11 June 2013

James Clapper: Liar





By Charles C W Cooke

By dint of a widespread preference for politeness, human beings tend to trip over themselves to find euphemisms for the word “lying.” The questionable among our public servants are charged with “misleading,” “hedging,” and “evading”; they are accused of disseminating “falsehoods,” and they are presumed guilty of “ambiguity” or of being “slippery” and “smooth.” For some reason, however, the L-word is off the table. This instinct is admirable, but its result is not always so. Sometimes, one needs to call a spade a spade.

During a Senate Intelligence Committee hearing on March 12 of this year, Ron Wyden asked Director of National Intelligence James Clapper a simple question: “Does the NSA collect any type of data at all on millions or hundreds of millions of Americans?”

“No, sir,” Clapper shot back without a pause. “There are cases where they could inadvertently, perhaps, collect, but not wittingly.” Why so? Because “in the case of NSA and CIA, there are strictures against tracking American citizens in the United States for foreign intelligence purposes — and that’s what those agencies are set up to do.”

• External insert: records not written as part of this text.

(* ===== verification/EdgeHeader.v ===== *)
(** * strata-protocol: trusted edge headers

    [crates/strata-protocol/src/edge_header.rs]: the canonical MAC input of
    the [x-strata-edge-*] bundle, signing, verification under any of several
    keys, and the timestamp check.  A [HashMap<String, String>] is a [gmap]
    from the name's bytes to the value's. *)

From S2P Require Import Prelude Machine Text Crates Protocol.

Local Open Scope Z_scope.

Abbreviation headers := (gmap bytes bytes).

Definition EDGE_HEADERS_CANONICAL : list bytes :=
  [ str "x-strata-edge-client-ip"; str "x-strata-edge-tls-version";
    str "x-strata-edge-tls-cipher"; str "x-strata-edge-tls-ja3";
    str "x-strata-edge-user-agent"; str "x-strata-edge-request-id";
    str "x-strata-edge-link-id"; str "x-strata-edge-timestamp-ms" ].

Definition EDGE_HEADER_MAC : bytes := str "x-strata-edge-trusted-mac".

Definition MAX_TIMESTAMP_SKEW_MS : Z := 60000.

(** An absent header counts as the empty value. *)
Definition header_value (h : headers) (name : bytes) : bytes := default [] (h !! name).

(** One round of the loop of [canonical_input]. *)
Definition canonical_push (h : headers) (buf name : bytes) : bytes :=
  let value := header_value h name in
  buf ++ u32_to_be (wrap_u 32 (Z.of_nat (length name))) ++ name
      ++ u32_to_be (wrap_u 32 (Z.of_nat (length value))) ++ value.

Definition canonical_input (h : headers) : bytes :=
  fold_left (canonical_push h) EDGE_HEADERS_CANONICAL [].

Section edge.
Context `{Base64} `{HmacSha256}.

(** [edge_header::sign]. *)
Definition sign (h : headers) (key : bytes) : bytes :=
  b64_encode STANDARD (hmac key (canonical_input h)).

(** [edge_header::verify]. *)
Definition verify (h : headers) (mac_b64 : bytes) (keys : list bytes) : result ProtocolError unit :=
  match keys with
  | [] => Err (AuthFailed (str "no edge-hmac keys configured"))
  | _ =>
      tag ← ok_or (b64_decode STANDARD mac_b64) (PMalformed "edge mac is not valid base64");
      let input := canonical_input h in
      if existsb (fun key => verify_slice key input tag) keys then Ok tt else Err BadMac
  end.
End edge.

(** [edge_header::check_timestamp]. *)
Definition check_timestamp (h : headers) (now_ms : Z) : result ProtocolError unit :=
  ts ← ok_or (h !! str "x-strata-edge-timestamp-ms" ≫= parse_i64)
         (PMalformed "x-strata-edge-timestamp-ms missing or not a number");
  if skewed MAX_TIMESTAMP_SKEW_MS now_ms ts then Err Skew else Ok tt.

(** ** The canonical input determines the canonical fields *)

(** The names and values in the order they enter the MAC. *)
Definition canonical_fields (h : headers) : list bytes :=
  concat ((fun name => [name; header_value h name]) <$> EDGE_HEADERS_CANONICAL).

Lemma canonical_push_eq h buf name :
  canonical_push h buf name = buf ++ len_prefixed name ++ len_prefixed (header_value h name).
Proof. unfold canonical_push, len_prefixed. by rewrite <- !(assoc_L (++)). Qed.

Lemma canonical_fold h names buf :
  fold_left (canonical_push h) names buf =
  buf ++ concat (len_prefixed <$> concat ((fun name => [name; header_value h name]) <$> names)).
Proof.
  revert buf. induction names as [|n names IH]; intros buf.
  - symmetry. apply app_nil_r.
  - change (fold_left (canonical_push h) (n :: names) buf)
      with (fold_left (canonical_push h) names (canonical_push h buf n)).
    rewrite IH, canonical_push_eq, fmap_cons. cbn [concat]. rewrite fmap_app, concat_app.
    cbn [fmap list_fmap concat]. by rewrite app_nil_r, <- !(assoc_L (++)).
Qed.

Lemma canonical_input_eq h : canonical_input h = concat (len_prefixed <$> canonical_fields h).
Proof. unfold canonical_input. by rewrite canonical_fold. Qed.

Definition values_short (h : headers) : Prop :=
  Forall (fun name => short (header_value h name)) EDGE_HEADERS_CANONICAL.

Lemma names_short : Forall short EDGE_HEADERS_CANONICAL.
Proof. repeat apply Forall_cons_2; try apply Forall_nil_2; by vm_compute. Qed.

Lemma canonical_fields_short h : values_short h -> Forall short (canonical_fields h).
Proof.
  unfold values_short, canonical_fields. generalize names_short. generalize EDGE_HEADERS_CANONICAL.
  induction l; intros Hn Hv; simpl; [constructor|]. apply Forall_cons in Hn as [? Hn], Hv as [? Hv].
  repeat apply Forall_cons_2; auto.
Qed.

Lemma canonical_input_inj h1 h2 :
  values_short h1 -> values_short h2 -> canonical_input h1 = canonical_input h2 ->
  forall name, name ∈ EDGE_HEADERS_CANONICAL -> header_value h1 name = header_value h2 name.
Proof.
  intros H1 H2 E. rewrite !canonical_input_eq in E.
  apply concat_len_prefixed_inj in E; [|done|by apply canonical_fields_short..].
  unfold canonical_fields in E. clear H1 H2. revert E. generalize EDGE_HEADERS_CANONICAL as ns.
  induction ns as [|n ns IH]; intros E name Hin; [by apply not_elem_of_nil in Hin|].
  simpl in E. injection E as Ev E. apply elem_of_cons in Hin as [->|Hin]; [done|]. by apply IH.
Qed.

(** Two header maps that agree on the canonical names have one MAC input:
    nothing else in the map is authenticated. *)
Lemma canonical_input_ext h1 h2 :
  (forall name, name ∈ EDGE_HEADERS_CANONICAL -> header_value h1 name = header_value h2 name) ->
  canonical_input h1 = canonical_input h2.
Proof.
  intros E. rewrite !canonical_input_eq. unfold canonical_fields. f_equal. f_equal. f_equal.
  revert E. generalize EDGE_HEADERS_CANONICAL as ns.
  induction ns as [|n ns IH]; intros E; [done|]. simpl.
  rewrite E by apply list_elem_of_here. f_equal. apply IH. intros. apply E. by right.
Qed.

Section edge_properties.
Context `{Base64} `{HmacSha256}.

Lemma verify_iff h mac keys :
  verify h mac keys = Ok tt <->
  exists key, key ∈ keys /\ b64_decode STANDARD mac = Some (hmac key (canonical_input h)).
Proof.
  destruct keys as [|k0 keys'].
  { split; [done|]. intros (? & Hin & _). by apply not_elem_of_nil in Hin. }
  cbn [verify]. destruct (b64_decode STANDARD mac) as [tag|]; cbn [ok_or mbind result_bind].
  - destruct (existsb _ _) eqn:E; split; try done; intros Hk.
    + apply existsb_exists in E as (key & Hin & Hv). apply verify_slice_spec in Hv as ->.
      exists key. split; [by apply list_elem_of_In|done].
    + destruct Hk as (key & Hin & [= ->]). exfalso. apply not_true_iff_false in E. apply E.
      apply existsb_exists. exists key. split; [by apply list_elem_of_In|apply verify_slice_refl].
  - split; [done|]. by intros (? & _ & ?).
Qed.

Lemma b64_tag key msg : b64_decode STANDARD (b64_encode STANDARD (hmac key msg)) = Some (hmac key msg).
Proof. apply b64_decode_encode, hmac_ok. Qed.

(** A bundle signed with one of the verifier's keys verifies, in any
    position of the key list (key rotation), and on any header map that
    agrees with the signed one on the eight canonical names. *)
Lemma edge_sign_verify h h' key keys :
  key ∈ keys ->
  (forall name, name ∈ EDGE_HEADERS_CANONICAL -> header_value h' name = header_value h name) ->
  verify h' (sign h key) keys = Ok tt.
Proof.
  intros Hin E. apply verify_iff. exists key. split; [done|]. unfold sign. rewrite b64_tag.
  by rewrite (canonical_input_ext h' h E).
Qed.

(** Two different (key, message) pairs of the given keys with one tag. *)
Definition tag_collision (keys : list bytes) (key : bytes) : Prop :=
  exists k m1 m2, k ∈ keys /\ (k, m1) <> (key, m2) /\ hmac k m1 = hmac key m2.

(** Whoever presents a tag that was issued for [h'] together with a
    header map [h] is accepted only if every canonical field of [h] is the
    signed one, unless HMAC-SHA-256 itself collides.  Values are bounded by
    the [u32] length prefix. *)
Lemma edge_tamper h h' key keys :
  values_short h -> values_short h' -> verify h (sign h' key) keys = Ok tt ->
  (forall name, name ∈ EDGE_HEADERS_CANONICAL -> header_value h name = header_value h' name) \/
  tag_collision keys key.
Proof.
  intros Hs Hs' Hv. apply verify_iff in Hv as (k & Hin & Hd). unfold sign in Hd. rewrite b64_tag in Hd.
  injection Hd as Hd. destruct (decide ((k, canonical_input h) = (key, canonical_input h'))) as [E|Hne].
  - left. apply (canonical_input_inj h h' Hs Hs'). exact (f_equal snd E).
  - right. exists k, (canonical_input h), (canonical_input h'). split_and!; congruence || done.
Qed.

(** The three ways verification fails, and that it never fails otherwise. *)
Lemma verify_errors h mac keys :
  verify h mac keys =
  if bool_decide (keys = []) then Err (AuthFailed (str "no edge-hmac keys configured"))
  else match b64_decode STANDARD mac with
  | None => Err (PMalformed "edge mac is not valid base64")
  | Some tag => if existsb (fun key => verify_slice key (canonical_input h) tag) keys
                then Ok tt else Err BadMac
  end.
Proof. destruct keys; [done|]. cbn. by destruct (b64_decode STANDARD mac). Qed.
End edge_properties.

(** The timestamp check accepts exactly the headers whose timestamp
    parses as an [i64] and lies within sixty seconds of the clock, with one
    exception, the timestamp [now - 2^63], which overflows the subtraction
    and is accepted too. *)
Lemma check_timestamp_spec h now ts :
  0 <= now < 2 ^ 62 -> h !! str "x-strata-edge-timestamp-ms" = Some (int_to_string ts) -> is_i64 ts ->
  check_timestamp h now = Ok tt <-> Z.abs (now - ts) <= MAX_TIMESTAMP_SKEW_MS \/ ts = now - 2 ^ 63.
Proof.
  intros Hnow Hh Hts. unfold check_timestamp. rewrite Hh. cbn [mbind option_bind].
  unfold parse_i64. rewrite parse_int_to_string by auto with strata. cbn [ok_or mbind result_bind].
  rewrite <- skewed_spec by (done || unfold MAX_TIMESTAMP_SKEW_MS; lia). by destruct (skewed _ _ _).
Qed.

(** ** Witnesses *)

Module EdgeExamples.
Import Reference.
Definition h1 : headers :=
  <[str "x-strata-edge-client-ip" := str "203.0.113.42"]>
  (<[str "x-strata-edge-tls-version" := str "1.3"]>
  (<[str "x-strata-edge-timestamp-ms" := str "1700000000000"]> ∅)).
Definition h2 : headers := <[str "x-strata-edge-client-ip" := str "10.0.0.1"]> h1.

Lemma values_short_check h : forallb (fun n => Z.of_nat (length (header_value h n)) <=? u32_max)
  EDGE_HEADERS_CANONICAL = true -> values_short h.
Proof.
  intros Hb. apply Forall_forall. intros n Hin. rewrite forallb_forall in Hb.
  apply Z.leb_le, Hb. by apply list_elem_of_In.
Qed.

Lemma edge_sign_verify_witness : verify h1 (sign h1 (str "old")) [str "new"; str "old"] = Ok tt.
Proof. apply (edge_sign_verify h1 h1); [right; left|done]. Defined.

Lemma edge_tamper_witness :
  verify h1 (sign h1 (str "k")) [str "k"] = Ok tt /\
  verify h2 (sign h1 (str "k")) [str "k"] = Err BadMac /\
  ((forall name, name ∈ EDGE_HEADERS_CANONICAL -> header_value h1 name = header_value h1 name) \/
   tag_collision [str "k"] (str "k")).
Proof.
  split_and!; [by vm_compute..|].
  apply (edge_tamper h1 h1); [by apply values_short_check; vm_compute..|by vm_compute].
Defined.

Lemma check_timestamp_spec_witness :
  check_timestamp h1 1700000030000 = Ok tt <->
  Z.abs (1700000030000 - 1700000000000) <= MAX_TIMESTAMP_SKEW_MS \/ 1700000000000 = 1700000030000 - 2 ^ 63.
Proof. apply check_timestamp_spec; [lia|by vm_compute|by vm_compute]. Defined.

(** The accepted overflow. *)
Example check_timestamp_overflow :
  check_timestamp (<[str "x-strata-edge-timestamp-ms" := int_to_string (1700000000000 - 2 ^ 63)]> ∅)
    1700000000000 = Ok tt.
Proof. by vm_compute. Qed.
End EdgeExamples.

This message, an explanation to Congress of what the executive branch was up to, was crystal clear: Don’t worry, the NSA is not allowed to track Americans — and it’s not going to. The primary problem with this, as the revelations of last week have demonstrated, is that it was not true.

Defenders of Clapper’s performance point out that he said these things before the NSA obtained the warrant that enabled it to collect metadata from Verizon. But given Clapper’s blunt assertion that the government simply does not do what it turns out that the government very much does do, it is difficult to see how the timing is relevant. Because the NSA is set up as a foreign agency, Clapper added, “they do not engage in” domestic surveillance. Unless we are to believe that between the hearing and the approval of the NSA’s request three weeks later the director of national intelligence presided over a dramatic change in procedure, Clapper was lying.

There is a caveat here, of course, and one that Clapper’s apologists insist is crucial: While the primary role of outfits such as the CIA and the NSA is to investigate foreign threats, they are permitted to conduct surveillance within the United States if a Foreign Intelligence Surveillance Act (FISA) court approves the operation. Because the NSA got such approval, the argument goes, there was no untoward behavior. But this is not a particularly convincing defense. First, FISA approvals are intended to accommodate agencies’ need to track suspected foreign spies who are operating in the United States; they are not supposed to enable the NSA’s doing whatever it wishes within America’s borders. Second, the notion that the courts provide oversight is truly risible. As Mother Jones points out:


“The FISC [Foreign Intelligence Surveillance Court] has declined just 11 of the more than 33,900 surveillance requests made by the government in 33 years” — a rate of 0.03 percent. The sad truth is that FISA has become little more than a rubber stamp, effectively affording the NSA and CIA carte blanche.


The request at hand, made and approved just three weeks after Clapper’s denial, was to collect metadata on all cellphones running on the Verizon network. Even given the most generous interpretation, does this really tally with what Clapper claimed or with the rules by which the NSA is ostensibly governed? I think not.

Look, a defensive Clapper told National Journal last week, “what I said was, ‘the NSA does not voyeuristically pore through U.S. citizens’ e-mails.’ I stand by that.”

It’s good to be told that the NSA isn’t reading our e-mails. But actually, that wasn’t what Clapper “said” at all. This is Wyden’s full question:


Last summer the NSA director was at a conference and he was asked a question about the NSA surveillance of Americans. He replied, and I quote here, “ . . . the story that we have millions or hundreds of millions of dossiers on people is completely false.” The reason I’m asking the question is, having served on the committee now for a dozen years, I don’t really know what a dossier is in this context. So what I wanted to see is if you could give me a yes or no answer to the question: Does the NSA collect any type of data at all on millions or hundreds of millions of Americans?


In response, remember, Clapper said, “No, sir.” Again, Wyden’s question stipulated “Any type of data at all.” He did not ask, “Does the NSA wiretap or read e-mails?” There is no good reason that Clapper should have imagined that this was the topic at hand.

Words matter. As Ben Wittes at The New Republic notes:


The government was using a particular section of FISA — known as Section 215 — as a way of accessing not just specific items about specific persons on a case-by-case basis, but also as a means to create giant datasets of telephony metadata that might later be queried on a case-by-case basis.


In other words, it was doing exactly what Ron Wyden implied that it was doing. Either Clapper was lying — responding in what he described disastrously to Andrea Mitchell on Sunday as the “least untruthful manner” available — or he is so out of touch and incompetent that he genuinely has no idea what is going on around him. Neither is comforting. For all his power, the director of national intelligence remains subordinate to the civilian power; that he saw fit to lie so casually in front of its representative body is devastating.